Many studies have reported promising results in applying deep learning models to automate diagnosis in medical imaging7,8,9,10, including PE diagnosis on CTPA11,12,13. While prior work has demonstrated potential for accurate automated image analysis based on imaging data alone, this is in contrast to routine clinical practice in which medical imaging is interpreted along with relevant clinical data to inform accurate diagnosis. In fact, clinical data availability during image interpretation is particularly important in radiology, as accurate medical diagnosis on imaging often relies significantly on pre-test probability, prior diagnosis, clinical and laboratory data, and prior imaging. For example, a survey showed that more than 85% of radiologists consider clinical context as vital for radiological exam interpretation14. This also holds true in the use case of pulmonary embolism diagnosis on CTPA where clinical context and prior imaging results are considered important for imaging decisions.

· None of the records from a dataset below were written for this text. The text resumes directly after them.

(* ===== verification/BloomFilter.v ===== *)
(** * Bloom filters: srwsn/networklayer/BloomFilter.{h,cc}

    The bit array is a [char] array on the heap, and the class has no copy
    constructor: a copy of a filter (in a packet, in a neighbour table) shares
    the array of the original.  The heap of arrays is therefore explicit, and a
    filter refers to its array by location. *)

From S2P Require Import Prelude MACAddress.

Open Scope string_scope.
Open Scope list_scope.
Open Scope Z_scope.

Abbreviation loc := positive.
Abbreviation heap := (gmap positive (list Z)).

(** [typedef unsigned int] function from C strings. *)
Definition hashfunc_t : Type := string -> Z.

(** The members of an initialised filter. *)
Record BloomFilter := mkBloom {
  asize : Z;
  a : loc;
  nfuncs : nat;
  funcs : list hashfunc_t;
}.

(** [BloomFilter()] leaves every member indeterminate: [None]. *)
Definition bloom : Type := option BloomFilter.

Definition CHAR_BIT : Z := 8.

(** ** Bits of a [char] array *)

(** [a[n/CHAR_BIT] |= (1<<(n%CHAR_BIT))] *)
Definition SETBIT (arr : list Z) (n : Z) : outcome (list Z) :=
  let k := Z.to_nat (n / CHAR_BIT) in
  match arr !! k with
  | Some b => Ok (<[k := u8 (Z.lor b (Z.shiftl 1 (n mod CHAR_BIT)))]> arr)
  | None => Fault (Undefined "array index")
  end.

(** [a[n/CHAR_BIT] & (1<<(n%CHAR_BIT))], tested against 0. *)
Definition GETBIT (arr : list Z) (n : Z) : outcome bool :=
  match arr !! Z.to_nat (n / CHAR_BIT) with
  | Some b => Ok (negb (Z.land b (Z.shiftl 1 (n mod CHAR_BIT)) =? 0))
  | None => Fault (Undefined "array index")
  end.

(** ** Operations *)

(** [new char[n]]: the bytes are whatever the memory held, [junk]. *)
Definition new_chars (n : nat) (junk : nat -> Z) : M heap loc := fun h =>
  let l := fresh (dom h) in
  Ok (l, <[l := (fun i => u8 (junk i)) <$> seq 0 n]> h).

(** The variadic constructor: [args] are the function pointers passed. *)
Definition BloomFilter_new (size : Z) (nfuncs : nat) (args : list hashfunc_t) (junk : nat -> Z)
    : M heap BloomFilter :=
  arr ← new_chars (Z.to_nat ((size + CHAR_BIT - 1) / CHAR_BIT)) junk;
  if bool_decide (nfuncs <= length args)%nat
  then mret (mkBloom size arr nfuncs (take nfuncs args))
  else fail (Undefined "va_arg").

(** [funcs[n](s) % asize] *)
Definition hash_index (bf : BloomFilter) (f : hashfunc_t) (s : string) : outcome Z :=
  if asize bf =? 0 then Fault (Undefined "division by zero") else Ok (f s mod asize bf).

Fixpoint Add_loop (bf : BloomFilter) (fs : list hashfunc_t) (s : string) (arr : list Z)
    : outcome (list Z) :=
  match fs with
  | [] => Ok arr
  | f :: fs' =>
      i ← hash_index bf f s;
      arr' ← SETBIT arr i;
      Add_loop bf fs' s arr'
  end.

(** [Add(const char* )]: returns 0. *)
Definition Add (b : bloom) (s : string) : M heap Z := fun h =>
  match b with
  | None => Fault (Undefined "uninitialised filter")
  | Some bf =>
      match h !! a bf with
      | None => Fault (Undefined "dangling array")
      | Some arr =>
          arr' ← Add_loop bf (funcs bf) s arr;
          Ok (0, <[a bf := arr']> h)
      end
  end.

Fixpoint Check_loop (bf : BloomFilter) (fs : list hashfunc_t) (s : string) (arr : list Z)
    : outcome Z :=
  match fs with
  | [] => Ok 1
  | f :: fs' =>
      i ← hash_index bf f s;
      b ← GETBIT arr i;
      if (b : bool) then Check_loop bf fs' s arr else Ok 0
  end.

(** [Check(const char* )]: 1 if every bit is set, 0 otherwise. *)
Definition Check_ (b : bloom) (s : string) : M heap Z := fun h =>
  match b with
  | None => Fault (Undefined "uninitialised filter")
  | Some bf =>
      match h !! a bf with
      | None => Fault (Undefined "dangling array")
      | Some arr => r ← Check_loop bf (funcs bf) s arr; Ok (r, h)
      end
  end.

(** The overloads on [std::string] copy the text with [strncpy], that is, up to
    its first NUL. *)
Fixpoint c_str (w : string) : string :=
  match w with
  | EmptyString => EmptyString
  | String c w' => if code c =? 0 then EmptyString else String c (c_str w')
  end.

Definition Add_string (b : bloom) (word : string) : M heap Z := Add b (c_str word).
Definition Check_string (b : bloom) (word : string) : M heap Z := Check_ b (c_str word).

(** ** Abstraction: the set of bits *)

Definition bit (arr : list Z) (i : Z) : bool :=
  match arr !! Z.to_nat (i / 8) with
  | Some b => Z.testbit b (i mod 8)
  | None => false
  end.

Definition array_ok (bf : BloomFilter) (arr : list Z) : Prop :=
  0 < asize bf /\ asize bf <= 8 * Z.of_nat (length arr) /\ Forall byte_ok arr.

(** A filter whose array is allocated and long enough. *)
Definition bloom_ok (h : heap) (bf : BloomFilter) : Prop :=
  exists arr, h !! a bf = Some arr /\ array_ok bf arr.

Lemma index_range i n : 0 <= i < 8 * Z.of_nat n -> (Z.to_nat (i / 8) < n)%nat /\ 0 <= i mod 8 < 8.
Proof. intros. split; dmlia. Qed.

Lemma land_bit b k : 0 <= k < 8 -> negb (Z.land b (Z.shiftl 1 k) =? 0) = Z.testbit b k.
Proof.
  intros Hk. rewrite Z.shiftl_1_l. destruct (Z.testbit b k) eqn:E.
  - apply negb_true_iff, Z.eqb_neq. intros H0.
    apply (f_equal (fun z => Z.testbit z k)) in H0.
    rewrite Z.land_spec, Z.pow2_bits_true, E, Z.bits_0 in H0 by lia. done.
  - apply negb_false_iff, Z.eqb_eq, Z.bits_inj'. intros j Hj.
    rewrite Z.land_spec, Z.pow2_bits_eqb, Z.bits_0 by lia.
    destruct (Z.eqb_spec k j) as [<-|]; [by rewrite E|by rewrite andb_false_r].
Qed.

Lemma lor_byte b k : byte_ok b -> 0 <= k < 8 -> byte_ok (Z.lor b (Z.shiftl 1 k)).
Proof.
  unfold byte_ok. intros Hb Hk. rewrite Z.shiftl_1_l.
  assert (0 <= Z.lor b (2 ^ k)) by (apply Z.lor_nonneg; split; [lia|apply Z.pow_nonneg; lia]).
  split; [done|]. change 256 with (2 ^ 8).
  destruct (decide (Z.lor b (2 ^ k) = 0)) as [->|]; [lia|].
  apply Z.log2_lt_pow2; [lia|]. rewrite Z.log2_lor by (try lia; apply Z.pow_nonneg; lia).
  apply Z.max_lub_lt.
  - destruct (decide (b = 0)) as [->|]; [done|]. apply Z.log2_lt_pow2; lia.
  - rewrite Z.log2_pow2; lia.
Qed.

Lemma GETBIT_bit arr i : 0 <= i < 8 * Z.of_nat (length arr) -> GETBIT arr i = Ok (bit arr i).
Proof.
  intros Hi. destruct (index_range _ _ Hi) as [Hk Hm]. unfold GETBIT, bit, CHAR_BIT.
  destruct (lookup_lt_is_Some_2 arr _ Hk) as [b ->]. by rewrite land_bit.
Qed.

Lemma SETBIT_bit arr i :
  0 <= i < 8 * Z.of_nat (length arr) -> Forall byte_ok arr ->
  exists arr', SETBIT arr i = Ok arr' /\ length arr' = length arr /\ Forall byte_ok arr' /\
    forall j, 0 <= j -> bit arr' j = bit arr j || (j =? i).
Proof.
  intros Hi HF. destruct (index_range _ _ Hi) as [Hk Hm]. unfold SETBIT, CHAR_BIT.
  destruct (lookup_lt_is_Some_2 arr _ Hk) as [b Hb]. rewrite Hb. eexists. split; [done|].
  assert (Hbo : byte_ok b) by (by apply (Forall_lookup_1 _ _ _ _ HF Hb)).
  pose proof (lor_byte b (i mod 8) Hbo Hm) as Hl.
  rewrite u8_small by exact Hl. rewrite length_insert. split; [done|].
  split; [by apply Forall_insert|]. intros j Hj. unfold bit.
  destruct (decide (Z.to_nat (i / 8) = Z.to_nat (j / 8))) as [E|Hne].
  - rewrite <- E, list_lookup_insert_eq, Hb by done. rewrite Z.lor_spec, Z.shiftl_1_l. f_equal.
    rewrite Z.pow2_bits_eqb by lia. apply eq_true_iff_eq. rewrite !Z.eqb_eq.
    split; [|by intros ->]. intros E2. dmlia.
  - rewrite list_lookup_insert_ne by done.
    rewrite (proj2 (Z.eqb_neq j i)) by (intros ->; done). by rewrite orb_false_r.
Qed.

Multimodal data fusion for automated clinical outcome prediction and diagnosis has been gaining traction within the past 3 years. For prediction of Alzheimer's disease15,16,17,18, demographic data with specific lab tests were combined with imaging data as inputs to deep learning models and found improvement over single data source models. Similarly, combining patient demographic information with dermatoscopic images of skin lesions observed a boost in performance as compared to single modality skin cancer models19,20,21. Other studies have seen similar advantages in a diverse set of medical imaging tasks such as breast cancer prediction, glaucoma classification and detection of microcytic hypochromia22,23,24. Yet, despite the promise of multimodal fusion techniques, prior work has focused on approaches using only one of several possible fusion techniques and relying on just a few manually selected clinical features. Understanding how leveraging more feature-rich clinical datasets for multimodal fusion can impact model performance and the relative performance of different fusion techniques have not yet been explored.

The purpose of this study is to build and compare multimodal fusion models that combine information from both CT scans and Electronic Medical Record (EMR) to automatically diagnose the presence of PE. Leveraging both clinical and imaging data by using a variety of fusion approaches could not only lead to a contextually relevant model which reduces PE misdiagnosis rate and delay in diagnosis, but also inform future work by exploring optimal data selection and fusion strategies. Figure 1 outlines the overall workflow used for this study.

Figure 1
figure 1

Overview of the workflow for this study. We extracted a total of 108,991 studies from Stanford University Medical Center (A) and sampled a subset (B) for manual review (C). 1837 studies remained after screening by two radiologists and were used to train and evaluate our models. Single modality models were created (D) both as baselines for comparisons as well as components for the fusion models (E).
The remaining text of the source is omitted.